Kenai Peninsula Borough School District staff vote to strike

(Kenai Peninsula Borough School District graphic)

Kenai Peninsula Borough School District employees voted Wednesday to strike next fall over rising health care costs. Members of both unions representing teachers and support staff in the school district voted overwhelmingly in support of the strike if both parties can’t agree on terms of a new contract this summer.

Negotiations over the renewal of a collective bargaining agreement between district employees and administrators has been going on for over a year.

Negotiations moved into non-binding arbitration earlier this year, but once again stalled over health care costs.

David Brighton is the president of the Kenai Peninsula Education Association. He argues that some staff won’t be able to keep up with rising health care costs.  

We need premiums that we can afford,” he said. “There are some support staff employees that will end up having to write a check for the district to cover the cost of health care because their paycheck, it’s just absorbed.”

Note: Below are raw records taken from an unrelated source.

Lemma resolve_lookup viewer c id :
  keyed (col_items c) →
  rs_resolved (resolve viewer c) !! id = resolve_item viewer c <$> col_items c !! id.
Proof.
  intros Hc. unfold resolve.
  destruct (resolve_foldl viewer c (btree_iter (col_items c))
    (mkResolving (col_answers c) (col_acks c) (col_rejected c + count_orphans c) ∅))
    as [Hin Hout].
  - apply NoDup_btree_keys.
  - apply Forall_forall. intros [k v] Hkv. apply Hc. by apply elem_of_btree_iter.
  - done.
  - done.
  - destruct (col_items c !! id) as [i|] eqn:E; simpl.
    + apply Hin. by apply elem_of_btree_iter.
    + rewrite Hout; [done|]. intros Hid. apply elem_of_btree_keys in Hid as [? ?]. congruence.
Qed.

Lemma resolve_keyed viewer c :
  keyed (col_items c) → keyed (rs_resolved (resolve viewer c)).
Proof.
  intros Hc id i. rewrite resolve_lookup by done. intros (j & Hj & ->)%fmap_Some.
  by apply Hc in Hj.
Qed.

(** ** The index of children in closed form *)
Section index.
Context (resolved : gmap str SpokenItem).

Definition child_of (parent : str) (entry : str * SpokenItem) : Prop :=
  item_attach entry.2 = Some (mkAttachLink parent) ∧ is_Some (resolved !! parent).
#[local] Instance child_of_dec parent entry : Decision (child_of parent entry).
Proof. unfold child_of. apply _. Defined.

Lemma index_foldl l st :
  let st' := foldl (index_step resolved) st l in
  (∀ p, default [] (ix_children st' !! p) =
     default [] (ix_children st !! p) ++ (filter (child_of p) l).*1) ∧
  ix_top_level st' = ix_top_level st ++ (filter (λ e, item_attach e.2 = None) l).*1.
Proof.
  revert st. induction l as [|[id i] l IH]; intros st; cbn [foldl]; cbv zeta.
  { split; [|by rewrite app_nil_r]. intros p. by rewrite app_nil_r. }
  destruct (IH (index_step resolved st (id, i))) as [Hc Ht]. split.
  - intros p. rewrite Hc. clear Hc Ht. rewrite filter_cons. unfold index_step. simpl.
    destruct (item_attach i) as [[q]|] eqn:E; simpl.
    + case_bool_decide as Hq; simpl.
      * rewrite lookup_insert. case_decide as Hqp; simpl.
        -- subst q. rewrite decide_True by done. csimpl. by rewrite <-app_assoc.
        -- rewrite decide_False; [done|]. unfold child_of. simpl. naive_solver.
      * rewrite decide_False; [done|]. unfold child_of. simpl. naive_solver.
    + rewrite decide_False; [done|]. unfold child_of. simpl. naive_solver.
  - rewrite Ht. clear Hc Ht. rewrite filter_cons. unfold index_step. simpl.
    destruct (item_attach i) as [[q]|] eqn:E; simpl.
    + by case_bool_decide.
    + by rewrite <-app_assoc.
Qed.

Lemma elem_of_filter_keys (P : str * SpokenItem → Prop) `{∀ e, Decision (P e)} id :
  id ∈ (filter P (btree_iter resolved)).*1 ↔ ∃ i, resolved !! id = Some i ∧ P (id, i).
Proof.
  rewrite list_elem_of_fmap. split.
  - intros ([k i] & -> & [HP Hin]%list_elem_of_filter). exists i. split; [|done].
    by apply elem_of_btree_iter.
  - intros (i & Hi & HP). exists (id, i). split; [done|]. apply list_elem_of_filter.
    split; [done|]. by apply elem_of_btree_iter.
Qed.

Lemma NoDup_filter_keys (P : str * SpokenItem → Prop) `{∀ e, Decision (P e)} :
  NoDup (filter P (btree_iter resolved)).*1.
Proof.
  pose proof (NoDup_btree_keys resolved) as Hnd. unfold btree_keys in Hnd.
  induction (btree_iter resolved) as [|e l IH]; [constructor|]. csimpl in *.
  apply NoDup_cons in Hnd as [He Hnd]. rewrite filter_cons. case_decide; [|by apply IH].
  csimpl. apply NoDup_cons. split; [|by apply IH].
  intros (e' & Heq & [_ He']%list_elem_of_filter)%list_elem_of_fmap. apply He.
  rewrite Heq. by apply list_elem_of_fmap_2.
Qed.

Lemma index_children_perm rejected p :
  default [] (ix_children (index_children resolved rejected) !! p) ≡ₚ
    (filter (child_of p) (btree_iter resolved)).*1.
Proof.
  unfold index_children. simpl. rewrite lookup_fmap.
  destruct (index_foldl (btree_iter resolved) (mkIndexed ∅ [] rejected)) as [Hc _].
  specialize (Hc p). simpl in Hc. rewrite lookup_empty in Hc. simpl in Hc.
  rewrite <-Hc. destruct (_ !! p); simpl; [|done]. apply sort_by_key_perm.
Qed.

Lemma index_children_nodup rejected p :
  NoDup (default [] (ix_children (index_children resolved rejected) !! p)).
Proof. rewrite index_children_perm. apply NoDup_filter_keys. Qed.

Lemma index_children_sorted rejected p :
  StronglySorted (key_le (child_key resolved))
    (default [] (ix_children (index_children resolved rejected) !! p)).
Proof.
  unfold index_children. simpl. rewrite lookup_fmap.
  destruct (_ !! p); simpl; [apply sort_by_key_sorted|constructor].
Qed.

Lemma index_top_level rejected :
  ix_top_level (index_children resolved rejected) =
    (filter (λ e, item_attach e.2 = None) (btree_iter resolved)).*1.
Proof.
  unfold index_children. simpl.
  by destruct (index_foldl (btree_iter resolved) (mkIndexed ∅ [] rejected)) as [_ ->].
Qed.
End index.

(** ** The assembled forest *)

(** The ids of an item and of all its narrated children, in preorder. *)
Fixpoint tree_ids (i : SpokenItem) : list str :=
  match i with
  | mkSpokenItem id _ _ _ _ _ _ _ _ _ _ _ _ _ _ children =>
      id :: concat (map tree_ids children)
  end.
Definition forest_ids (l : list SpokenItem) : list str := concat (map tree_ids l).

Lemma tree_ids_set_children cs i : tree_ids (set_children cs i) = item_id i :: forest_ids cs.
Proof. done. Qed.

Lemma forest_ids_snoc l i : forest_ids (l ++ [i]) = forest_ids l ++ tree_ids i.
Proof. unfold forest_ids. rewrite map_app, concat_app. simpl. by rewrite app_nil_r. Qed.
(* ===== verification/Identity.v ===== *)
(** The account controller of the kernel ([core/src/identity.rs]) as a state
    machine over the NMP engine. The engine is not part of this repository: it
    is a class of responses, which may depend on every call made so far, and
    the calls are recorded in a log. *)

From S2P Require Export Model Nmp.

(** ** The engine *)
Inductive EngineCall (R W : Type) :=
  | AddAccount (secret : str) (answer : option R)
  | RemoveAccount (registration : R)
  | SetActiveAccount (key : option PublicKey) (error : option str)
  | PublishTracked (intent : W) (answer : result str N).
Arguments AddAccount {R W}.
Arguments RemoveAccount {R W}.
Arguments SetActiveAccount {R W}.
Arguments PublishTracked {R W}.

Class Engine `{Nip29} := {
  AccountRegistration : Type;
  registration_eq_dec :: EqDecision AccountRegistration;
  public_key : AccountRegistration → PublicKey;
  on_add_account :
    list (EngineCall AccountRegistration WriteIntent) → str → option AccountRegistration;
  on_set_active :
    list (EngineCall AccountRegistration WriteIntent) → option PublicKey → option str;
  on_publish :
    list (EngineCall AccountRegistration WriteIntent) → WriteIntent → result str N;
}.

Definition engine_log `{Engine} : Type := list (EngineCall AccountRegistration WriteIntent).

Section identity.
Context `{Engine}.

Definition add_account (log : engine_log) (secret : str)
    : option AccountRegistration * engine_log :=
  let answer := on_add_account log secret in (answer, log ++ [AddAccount secret answer]).
Definition remove_account (log : engine_log) (r : AccountRegistration) : engine_log :=
  log ++ [RemoveAccount r].
Definition set_active_account (log : engine_log) (key : option PublicKey)
    : option str * engine_log :=
  let error := on_set_active log key in (error, log ++ [SetActiveAccount key error]).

The school district offers two health care plans to employees, which vary in cost. Those plans determine the district’s contribution toward employee premiums, which is either 90 or 85 percent.

However, employees and the district have been splitting premiums in half for the last couple of years because total healthcare spending has reached a cap laid out in the current collective bargaining  agreement.

That’s led to employees paying roughly $3,700 or $6,000 in health care premiums this fiscal year.

“So we need to reduce the premium costs,” Brighton said. “We need to remove the cap because that’s shifting the cost from the district to the employees.”

Pegge Erkeneff is the spokesperson for the district.

“As we know that healthcare is continuing to rise, the district did make an offer or proposal that adopted the arbitrator’s recommendations, plus went beyond the arbitrators’ recommendations in the offers,” she said.

The arbitrator recommended that the district increase its share of employee premiums from 50 percent to 70 percent once the health care spending cap has been reached for the year. In its offer, the district also offered to increase the total dollar amount of its contribution slightly.

Both unions rejected the proposal, asking for the spending cap to be eliminated entirely and for the district to pay for 85 percent of all employee premiums. The school district rejected the idea, saying it was too expensive.

It’s unclear if both parties can find middle ground on health care, which appears to be the remaining sticking point in negotiations. If they can’t, it may be difficult to avoid a strike in the fall.

“We are continuing to hope that negotiations will continue through the summer and a tentative agreement will be reached prior to the new school year,” Erkeneff said.

However, there is no set timeline for the district and both unions to return to the bargaining table.